En 2026, la France enregistre environ 130 000 divorces par an, un chiffre stable depuis le début des années 2010. Ce nombre est issu des statistiques du Ministère de la Justice et de l'INSEE. Il représente environ 45 % des mariages contractés, ce qui place la France dans la moyenne haute européenne.
Le divorce par consentement mutuel est le plus fréquent, représentant environ 55 % des divorces prononcés en France. Depuis la réforme de l'article 229-1 du Code civil (loi du 18 novembre 2016), cette procédure se déroule sans audience devant un juge. Elle est plus rapide (2 à 4 mois) et moins coûteuse (600 à 1 500 €) que les autres formes de divorce.
La durée médiane du mariage avant le divorce est d'environ 14 ans en France, selon les données de l'INSEE. Les divorces sont les plus fréquents entre 5 et 20 ans de mariage. L'âge moyen au divorce est de 45 ans pour les hommes et 42 ans pour les femmes. On observe également une progression des divorces après 60 ans, appelés « divorces gris ».
La crise sanitaire de 2020 a provoqué une légère hausse temporaire du nombre de divorces en France, liée aux tensions générées par les confinements. Cependant, les chiffres sont revenus à la normale dès 2022, autour de 130 000 divorces par an. La tendance de fond reste stable depuis une décennie, sans hausse structurelle notable.
Un divorce amiable coûte en moyenne 600 à 1 500 €, contre 6 000 à 15 000 € pour un divorce contentieux. L'écart peut donc atteindre un facteur 10. Cette différence s'explique par la durée de la procédure (2 à 4 mois pour l'amiable contre 18 à 36 mois pour un divorce pour faute), le nombre d'audiences et la complexité des négociations.

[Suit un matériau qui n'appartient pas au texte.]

(** ** Disjoint grants *)

(** Every public port granted, in the order the maps iterate (any order). *)
Definition granted_ports (nodes : Nodes) : list (Transport * Z) :=
  flat_map (fun '(_, node) => flat_map (fun '((_, transport), grant) => map (pair transport) (grant_ports grant))
    (map_to_list (ng_listeners node))) (map_to_list nodes).
Fixpoint claim_all (claimed : gset (Transport * Z)) (ports : list (Transport * Z)) : result RelayError unit :=
  match ports with
  | [] => Ok tt
  | p :: ports => if decide (p ∈ claimed) then Err PortOverlap else claim_all ({[p]} ∪ claimed) ports
  end.
(** [validate_non_overlapping_grants] *)
Definition validate_non_overlapping_grants (nodes : Nodes) : result RelayError unit := claim_all ∅ (granted_ports nodes).

(** [RelayFile::compile] *)
Definition relay_compile (f : RelayFile) : result RelayError RelayConfig :=
  validate_id (rf_relay_id f) ;;
  ensure (negb (is_empty (trim (rf_cert f)))) CertRequired ;;
  ensure (negb (is_empty (trim (rf_key f)))) KeyRequired ;;
  ensure (in_range 1 MAX_CONFIG_STREAMS (rf_max_streams f)) StreamsOutOfRange ;;
  ensure (in_range 1 MAX_LEASE_GRACE_SECS (rf_lease_grace_secs f)) GraceOutOfRange ;;
  validate_initial_mtu (rf_initial_mtu f) ;;
  listen ← ok_or (parse_socket_addr (rf_listen f)) BadListen;
  public_bind ← ok_or (parse_ip_addr (rf_public_bind f)) BadPublicBind;
  nodes ← compile_nodes (rf_nodes f) ∅;
  ensure (negb (bool_decide (nodes = ∅))) NodesMissing ;;
  validate_non_overlapping_grants nodes ;;
  Ok (mkRelay (rf_relay_id f) listen public_bind (rf_cert f) (rf_key f) (rf_initial_mtu f) (rf_max_streams f)
        (rf_lease_grace_secs f) nodes).

End Env.

(** ** What an accepted configuration guarantees *)

Definition valid_id (s : str) : Prop := validate_id s = Ok tt.
(** A port is granted to a listener of a node for a transport. *)
Definition granted (nodes : Nodes) (node listener : str) (t : Transport) (port : Z) : Prop :=
  exists g ports, nodes !! node = Some g /\ ng_listeners g !! (listener, t) = Some ports /\ port ∈ grant_ports ports.
Definition ports_ok (g : ListenerGrant) : Prop :=
  g <> [] /\ Forall (fun r => 0 < pr_start r <= pr_end r /\ pr_end r < 2 ^ 16) g /\
  Z.of_nat (length (grant_ports g)) <= MAX_PORTS_PER_GRANT.
Record node_ok (g : NodeGrant) : Prop := {
  no_listeners : ng_listeners g <> ∅;
  no_grants : forall l t ports, ng_listeners g !! (l, t) = Some ports -> valid_id l /\ ports_ok ports;
  no_tokens : ng_tokens g <> [];
  no_safe : Forall (fun t => safe_token t = true) (ng_tokens g);
  no_leases : 1 <= ng_max_leases g <= MAX_CONFIG_LEASES;
  no_tcp : 1 <= ng_max_tcp_connections g <= MAX_CONFIG_CONNECTIONS;
  no_udp : 1 <= ng_max_udp_flows g <= MAX_CONFIG_UDP_FLOWS
}.
(** No public port belongs to two listeners. *)
Definition disjoint_grants (nodes : Nodes) : Prop :=
  forall n1 l1 n2 l2 t port, granted nodes n1 l1 t port -> granted nodes n2 l2 t port -> n1 = n2 /\ l1 = l2.
Record relay_ok (c : RelayConfig) : Prop := {
  ro_id : valid_id (rl_relay_id c);
  ro_nodes : rl_nodes c <> ∅;
  ro_node : forall n g, rl_nodes c !! n = Some g -> valid_id n /\ node_ok g;
  ro_disjoint : disjoint_grants (rl_nodes c);
  ro_grace : 1 <= rl_lease_grace c <= MAX_LEASE_GRACE_SECS;
  ro_streams : 1 <= rl_max_streams c <= MAX_CONFIG_STREAMS
}.

Lemma in_range_spec lo hi v : in_range lo hi v = true <-> lo <= v <= hi.
Proof. unfold in_range. lia. Qed.

(** *** Ports *)

Lemma length_range_ports r : pr_start r <= pr_end r -> Z.of_nat (length (range_ports r)) = pr_end r - pr_start r + 1.
Proof. intros H. unfold range_ports. rewrite length_seqZ. lia. Qed.
Lemma range_ports_spec r p : p ∈ range_ports r <-> pr_start r <= p <= pr_end r.
Proof. unfold range_ports. rewrite elem_of_seqZ. lia. Qed.
Lemma parse_range_ok raw r : parse_range raw = Ok r -> 0 < pr_start r <= pr_end r /\ pr_end r < 2 ^ 16.
Proof.
  unfold parse_range. cbv zeta. intros H. apply bind_Ok in H as (r' & Er & H). apply bind_Ok in H as (_ & Hr%ensure_Ok & [= <-]).
  assert (fits 16 (pr_end r')) as [_ Hf]; [|lia].
  destruct (split_once 45 (trim raw)) as [[s e]|].
  - apply bind_Ok in Er as (a & _ & Er). apply bind_Ok in Er as (b & Eb & [= <-]). apply ok_or_Ok in Eb. by apply from_str_radix_fits in Eb.
  - apply bind_Ok in Er as (a & Ea & [= <-]). apply ok_or_Ok in Ea. by apply from_str_radix_fits in Ea.
Qed.
Lemma compile_ports_from_ok values total g :
  0 <= total -> compile_ports_from values total = Ok g ->
  Forall (fun r => 0 < pr_start r <= pr_end r /\ pr_end r < 2 ^ 16) g /\ length g = length values /\
  (g <> [] -> total + Z.of_nat (length (grant_ports g)) <= MAX_PORTS_PER_GRANT).
Proof.
  revert total g; induction values as [|raw values IH]; intros total g Ht H; cbn [compile_ports_from] in H; [by injection H as <-|].
  apply bind_Ok in H as (r & Er & H). cbv zeta in H. apply bind_Ok in H as (_ & Hle%ensure_Ok & H).
  apply bind_Ok in H as (rs & Ers & [= <-]). pose proof (parse_range_ok _ _ Er) as Hr.
  assert (saturating_add 64 total (pr_end r - pr_start r + 1) = total + (pr_end r - pr_start r + 1)) as Esat.
  { unfold saturating_add, MAX_PORTS_PER_GRANT in *. lia. }
  rewrite Esat in Hle, Ers. destruct (IH (total + (pr_end r - pr_start r + 1)) rs ltac:(lia) Ers) as (H1 & H2 & H3). split; [by constructor|]. split; [cbn; by rewrite H2|].
  intros _. unfold grant_ports. cbn [flat_map]. rewrite length_app, Nat2Z.inj_add, length_range_ports by lia. fold (grant_ports rs).
  destruct rs as [|r' rs]; [cbn; unfold MAX_PORTS_PER_GRANT in *; lia|]. specialize (H3 ltac:(done)). lia.
Qed.
Lemma compile_ports_ok values g : compile_ports values = Ok g -> ports_ok g.
Proof.
  unfold compile_ports. intros H. apply bind_Ok in H as (_ & Hne%ensure_Ok & H).
  destruct (compile_ports_from_ok values 0 g ltac:(done) H) as (H1 & H2 & H3).
  assert (g <> []) as Hg by (intros ->; by destruct values). split_and!; [done|done|]. specialize (H3 Hg). lia.
Qed.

Environ 55 % des divorces en France concernent au moins un enfant mineur, soit environ 70 000 à 75 000 enfants chaque année. La résidence alternée est désormais la modalité de garde la plus fréquente (40 % des cas). La pension alimentaire est fixée dans environ 70 % des divorces avec enfants, avec un montant moyen de 150 à 200 € par mois et par enfant selon le Ministère de la Justice.